I enjoy running in new locations. Though I've visited Glasgow a few times, I'd never run there, so, as I packed for the Health Libraries Group 2012 conference, I threw in shoes, shorts, t-shirt and Garmin.
Conference running is morning running; I've rarely managed it successfully at any other time for after breakfast one is swept up in the hurly-burly. So, for my first morning, I went from my hotel near the station down to the Clyde and east. People on their way to work, dressed for winter rather than summer, queued at bus stops. Glasgow Green had been recommended to me as a place to run in the pub the previous evening, and it was a great, and uniquely Glaswegian place. Here poor mad John McLean would address the crowds at rallies against the First World War, and an old shop steward I knew when I worked as a hospital porter, Jock Curley, told me of the unemployed demonstrations that met here in the 1930s, often attacked by the police. In the centre is the People's Palace, the Doulton fountain and an obleisk commemorating Nelson. The fountain is the largest terracotta fountain in the world, and is impressively imperial: Scottish soldiers, such an important part of empire, guard figures representing Australia, India, Canada and South Africa.

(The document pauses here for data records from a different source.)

(* ===== verification/ReceiverRouter.v ===== *)
(** The packet router of the receivers
    (cast/streaming/impl/receiver_packet_router.h and .cc) and the map it keeps
    them in (util/flat_map.h).

    A receiver is held in the map, where the code holds a pointer to it.  The
    RTCP packets it sends while it handles a packet change only the environment,
    so they are returned, in order, and sent after it. *)

From S2P Require Import Prelude Wire RtpDefines RtcpCommon Environment.

(** * FlatMap

    A vector of pairs; a key may be present more than once only if the client
    adds it again. *)

Section FlatMap.
Context {K V : Type} `{EqDecision K}.

Definition FlatMap : Type := list (K * V).

Definition find (key : K) (m : FlatMap) : option (nat * (K * V)) := list_find (fun p => key = p.1) m.

Definition emplace_back (key : K) (value : V) (m : FlatMap) : FlatMap := m ++ [(key, value)].

Definition erase_key (key : K) (m : FlatMap) : FlatMap :=
  match find key m with Some (i, _) => delete i m | None => m end.
End FlatMap.
Arguments FlatMap : clear implicits.

(** [ReceiverPacketRouter::PacketConsumer], with the clock it reads and the
    arrival time of the packet: the packets it sends are returned. *)
Class PacketConsumer (C : Type) := {
  pc_OnReceivedRtpPacket : Z -> Z -> list Z -> C -> outcome (C * list (list Z));
  pc_OnReceivedRtcpPacket : Z -> Z -> list Z -> C -> outcome (C * list (list Z)) }.

Section ReceiverRouter.
Context {C : Type} {PC : PacketConsumer C}.

Record ReceiverPacketRouter := mkReceiverRouter {
  receiver_environment_ : Environment;
  receivers_ : FlatMap Z C }.
#[export] Instance eta_ReceiverPacketRouter : Eta ReceiverPacketRouter := fun r =>
  mkReceiverRouter (receiver_environment_ r) (receivers_ r).

Definition new_ReceiverPacketRouter (environment : Environment) : ReceiverPacketRouter :=
  mkReceiverRouter environment [].

Definition destroy_ReceiverPacketRouter (r : ReceiverPacketRouter) : outcome unit :=
  OSP_CHECK (bool_decide (receivers_ r = [])).

Definition RegisterPacketConsumer (sender_ssrc : Z) (receiver : C) (r : ReceiverPacketRouter)
    : outcome ReceiverPacketRouter :=
  OSP_CHECK (bool_decide (find sender_ssrc (receivers_ r) = None)) ;;
  let r := r <| receivers_ := emplace_back sender_ssrc receiver (receivers_ r) |> in
  if zlen (receivers_ r) =? 1 then
    let env := set_remote_endpoint new_IPEndpoint (receiver_environment_ r) in
    env ← ConsumeIncomingPackets env;
    Ret (r <| receiver_environment_ := env |>)
  else Ret r.

Definition DeregisterPacketConsumer (sender_ssrc : Z) (r : ReceiverPacketRouter)
    : ReceiverPacketRouter :=
  let r := r <| receivers_ := erase_key sender_ssrc (receivers_ r) |> in
  if bool_decide (receivers_ r = [])
  then r <| receiver_environment_ := DropIncomingPackets (receiver_environment_ r) |> else r.

Definition SendRtcpPacket (packet : list Z) (r : ReceiverPacketRouter)
    : outcome ReceiverPacketRouter :=
  '(type, _) ← InspectPacketForRouting packet;
  OSP_CHECK (bool_decide (type = RTCP)) ;;
  if port (remote_endpoint_ (receiver_environment_ r)) =? 0 then Ret r else
  env ← SendPacket packet (receiver_environment_ r);
  Ret (r <| receiver_environment_ := env |>).

Fixpoint send_rtcp_packets (packets : list (list Z)) (r : ReceiverPacketRouter)
    : outcome ReceiverPacketRouter :=
  match packets with
  | [] => Ret r
  | p :: packets => r ← SendRtcpPacket p r; send_rtcp_packets packets r
  end.

Definition ReceiverRouter_OnReceivedPacket (source : IPEndpoint) (now arrival_time : Z)
    (packet : list Z) (r : ReceiverPacketRouter) : outcome ReceiverPacketRouter :=
  OSP_CHECK (negb (port source =? 0)) ;;
  if negb (port (remote_endpoint_ (receiver_environment_ r)) =? 0)
     && negb (bool_decide (source = remote_endpoint_ (receiver_environment_ r)))
  then Ret r else
  '(type, ssrc) ← InspectPacketForRouting packet;
  if bool_decide (type = UNKNOWN) then Ret r else
  match find ssrc (receivers_ r) with
  | None => Ret r
  | Some (i, (key, receiver)) =>
      let r := if port (remote_endpoint_ (receiver_environment_ r)) =? 0
               then r <| receiver_environment_ :=
                      set_remote_endpoint source (receiver_environment_ r) |>
               else r in
      '(receiver, packets) ←
        match type with
        | RTP => pc_OnReceivedRtpPacket now arrival_time packet receiver
        | RTCP => pc_OnReceivedRtcpPacket now arrival_time packet receiver
        | UNKNOWN => Ret (receiver, [])
        end;
      send_rtcp_packets packets
        (r <| receivers_ := <[i := (key, receiver)]> (receivers_ r) |>)
  end.
End ReceiverRouter.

On the second morning I resolved to head west. I crossed the river by the piers of an old bridge, inscribed by Ian Hamiton Finlay with a quotation from Plato in both English and Greek, All Greatness Stands Firm in the Storm, or TA ΓAΡ ΔΗ ΜΕΓΑΛΑ ΠΑΝΤΑ ΕΠΙΣΦΑΛΗ ΚΑI ΤΌ ΛΕΓΌΜΕΝΌΝ ΤΑ ΚΑΛΑ ΤΏΙ ΟΝΤΙ ΧΑΛΕΠΑ. From here, I ran along the south bank of the Clyde, at least as far as I could for I came to a housing development who had, illegally, I would imagine, fenced off the path. Making my way inland, I found myself in Govan. I passed a junction at which an average-looking pub is crowned with an impressive Art Deco sculpture. I ran back to the other side of the river over the Clyde Arc. Shortly after this, disaster. I slipped on gravel and fell, injuring knees, hands and my face. I lay on the ground for a while, and then picked myself up and began to walk, painfully, home. A kind and beautiful young lassie out running stopped and asked me if I was all right. I told her I was. Whoever you were, thank you for asking. After limping for a while, I started a slow shuffle and made it back to the hotel, where I assessed the damage.

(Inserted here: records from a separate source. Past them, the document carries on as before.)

Lemma Received_ok source now arrival packet r :
  rrouter_ok r -> address_set (address source) = true -> port source <> 0 ->
  (forall type key c, (key, c) ∈ receivers_ r -> pc_ready type now arrival packet c) ->
  exists r', ReceiverRouter_OnReceivedPacket source now arrival packet r = Ret r' /\ rrouter_ok r'
    /\ received_outcome source now arrival packet r = Ret r'
    /\ (port (peer r) <> 0 -> peer r' = peer r)
    /\ exists packets, sent_packets (receiver_environment_ r')
         = sent_packets (receiver_environment_ r) ++ map (pair (peer r')) packets.
Proof using.
  intros Hok Ha Hport Hready. unfold ReceiverRouter_OnReceivedPacket, received_outcome.
  rewrite OSP_CHECK_neqb by done. cbn [mbind outcome_bind]. fold (peer r).
  destruct (InspectPacketForRouting_total packet) as [[type ssrc] ->]. cbn [mbind outcome_bind].
  assert (negb (port (peer r) =? 0) && negb (bool_decide (source = peer r))
          = negb (bool_decide (port (peer r) = 0) || bool_decide (source = peer r))) as ->.
  { rewrite negb_orb. do 2 f_equal.
    by destruct (Z.eqb_spec (port (peer r)) 0); [rewrite bool_decide_eq_true_2 | rewrite bool_decide_eq_false_2]. }
  set (acc := bool_decide (port (peer r) = 0) || bool_decide (source = peer r)).
  assert (Hsame : exists r', Ret (A := ReceiverPacketRouter (C := C)) r = Ret r' /\ rrouter_ok r' /\ Ret r = Ret r'
    /\ (port (peer r) <> 0 -> peer r' = peer r)
    /\ exists packets, sent_packets (receiver_environment_ r')
         = sent_packets (receiver_environment_ r) ++ map (pair (peer r')) packets).
  { exists r. do 4 (split; [done |]). exists []. by rewrite app_nil_r. }
  change (list_find _ (receivers_ r)) with (find ssrc (receivers_ r)).
  destruct acc eqn:Hacc; cbn [negb andb].
  2: { by destruct (find ssrc (receivers_ r)) as [[i [key c]] |]. }
  destruct (bool_decide (type = UNKNOWN)) eqn:Eu; cbn [negb].
  { by destruct (find ssrc (receivers_ r)) as [[i [key c]] |]. }
  destruct (find ssrc (receivers_ r)) as [[i [key c]] |] eqn:Ef; [| done].
  apply find_Some in Ef as [Hi Hkey]. clear Hsame.
  set (r1 := if _ =? 0 then _ else r).
  assert (r1 = mkReceiverRouter ((receiver_environment_ r) <| remote_endpoint_ := source |>) (receivers_ r)) as Hr1.
  { subst r1 acc. unfold peer in *. destruct (Z.eqb_spec (port (remote_endpoint_ (receiver_environment_ r))) 0); [done |].
    rewrite bool_decide_eq_false_2 in Hacc by done. apply bool_decide_eq_true in Hacc as ->.
    by destruct r as [[]]. }
  assert (rrouter_ok r1) as Hok1.
  { rewrite Hr1. destruct Hok as [Hk Hf Hc Hp]. by constructor. }
  destruct (pc_received type now arrival packet c) as (c' & packets & Hh & Hc' & Hps).
  { destruct Hok as [_ Hf _ _]. by apply (Forall_lookup_1 _ _ _ _ Hf Hi). }
  { apply (Hready type key). by apply list_elem_of_lookup_2 in Hi. }
  change (match type with RTP => _ | RTCP => _ | UNKNOWN => Ret (c, []) end)
    with (pc_handle type now arrival packet c).
  rewrite Hh. cbn [mbind outcome_bind].
  destruct (receiver_moves_ok i key c c' packets r1 Hok1) as (Hsend & Hok' & Hpeer);
    [by rewrite Hr1 | done | done |].
  rewrite Hsend. eexists. split; [reflexivity |]. split; [done |].
  rewrite Hr1. cbn. unfold replies. cbn. rewrite (proj2 (Z.eqb_neq _ _)) by done.
  split; [reflexivity |]. unfold peer. cbn. split; [| by exists packets].
  intros Hpn. subst acc. rewrite bool_decide_eq_false_2 in Hacc by done.
  by apply bool_decide_eq_true in Hacc.
Qed.

Lemma rr_step_ok r r' :
  rrouter_ok r -> rr_step r r' ->
  rrouter_ok r' /\ (receivers_ r <> [] -> port (peer r) <> 0 ->
    peer r' = peer r /\ exists packets, sent_packets (receiver_environment_ r')
      = sent_packets (receiver_environment_ r) ++ map (pair (peer r)) packets).
Proof using.
  intros Hok Hstep. destruct Hstep as [key c r' Hc E | key | source now arrival packet r' Ha Hp Hr E
    | i key c c' packets r' Hi Hc Hps E].
  - pose proof (Register_ok key c r Hok Hc) as H. destruct (bool_decide _); [by rewrite E in H |].
    destruct H as (r1 & E1 & Hok1 & _ & Hs & Hpeer). rewrite E in E1. injection E1 as <-.
    split; [done |]. intros Hn _. rewrite bool_decide_eq_false_2 in Hpeer by done.
    split; [done |]. exists []. by rewrite app_nil_r.
  - destruct (Deregister_ok key r Hok) as (Hok' & Hpeer & Hs). split; [done |].
    intros _ _. split; [done |]. exists []. by rewrite app_nil_r.
  - destruct (Received_ok source now arrival packet r Hok Ha Hp Hr) as (r1 & E1 & Hok1 & _ & Hpeer & packets & Hs).
    rewrite E in E1. injection E1 as <-. split; [done |]. intros _ Hn. rewrite (Hpeer Hn) in *.
    split; [done |]. by exists packets.
  - destruct (receiver_moves_ok i key c c' packets r Hok Hi Hc Hps) as (Hsend & Hok' & Hpeer).
    rewrite E in Hsend. injection Hsend as ->. split; [done |]. intros _ Hn. split; [done |].
    exists packets. cbn. unfold replies. unfold peer in *. by rewrite (proj2 (Z.eqb_neq _ _)).
Qed.

Lemma rr_reachable_ok r : rr_reachable r -> rrouter_ok r.
Proof using.
  induction 1 as [env Hc Hp | r r' _ IH Hstep]; [by apply rr_new_ok |].
  by apply (rr_step_ok r r' IH Hstep).
Qed.

Lemma rr_session_locked r r' :
  rr_session r r' -> rrouter_ok r -> port (peer r) <> 0 ->
  peer r' = peer r /\ exists packets, sent_packets (receiver_environment_ r')
    = sent_packets (receiver_environment_ r) ++ map (pair (peer r)) packets.
Proof using.
  induction 1 as [r Hn | r r' r'' Hn Hstep _ IH]; intros Hok Hp.
  { split; [done |]. exists []. by rewrite app_nil_r. }
  destruct (rr_step_ok r r' Hok Hstep) as [Hok' H]. destruct (H Hn Hp) as [Hpeer [ps Hs]].
  destruct IH as [Hpeer' [ps' Hs']]; [done | by rewrite Hpeer |].
  split; [congruence |]. exists (ps ++ ps'). rewrite Hs', Hs, Hpeer, map_app. by rewrite app_assoc.
Qed.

After cleaning myself up, eating breakfast and checking out, apologising to the receptionist for the blood in the room and assuring her I had not been engaged in murder during my stay I headed out for the conference. I paused to buy a newspaper. The newsagent looked at my bloody hands and asked me how I had hurt myself. 'Running', I replied. 'Oh aye', he said, 'we saw a bloody man running past a couple of hours ago'. 'That was me', I confessed. I was a little proud to have offered a remarkable spectacle to the citizens of a city that prides itself on its toughness.

I have not run since. I missed the Phoenix 10k. While the black eye subsided, the wound on my left knee is infected and I contrived to fall over again yesterday. I am now on antibiotics and somewhat anxious to see if I shall be fit for the Bexhill 5k next Wednesday evening.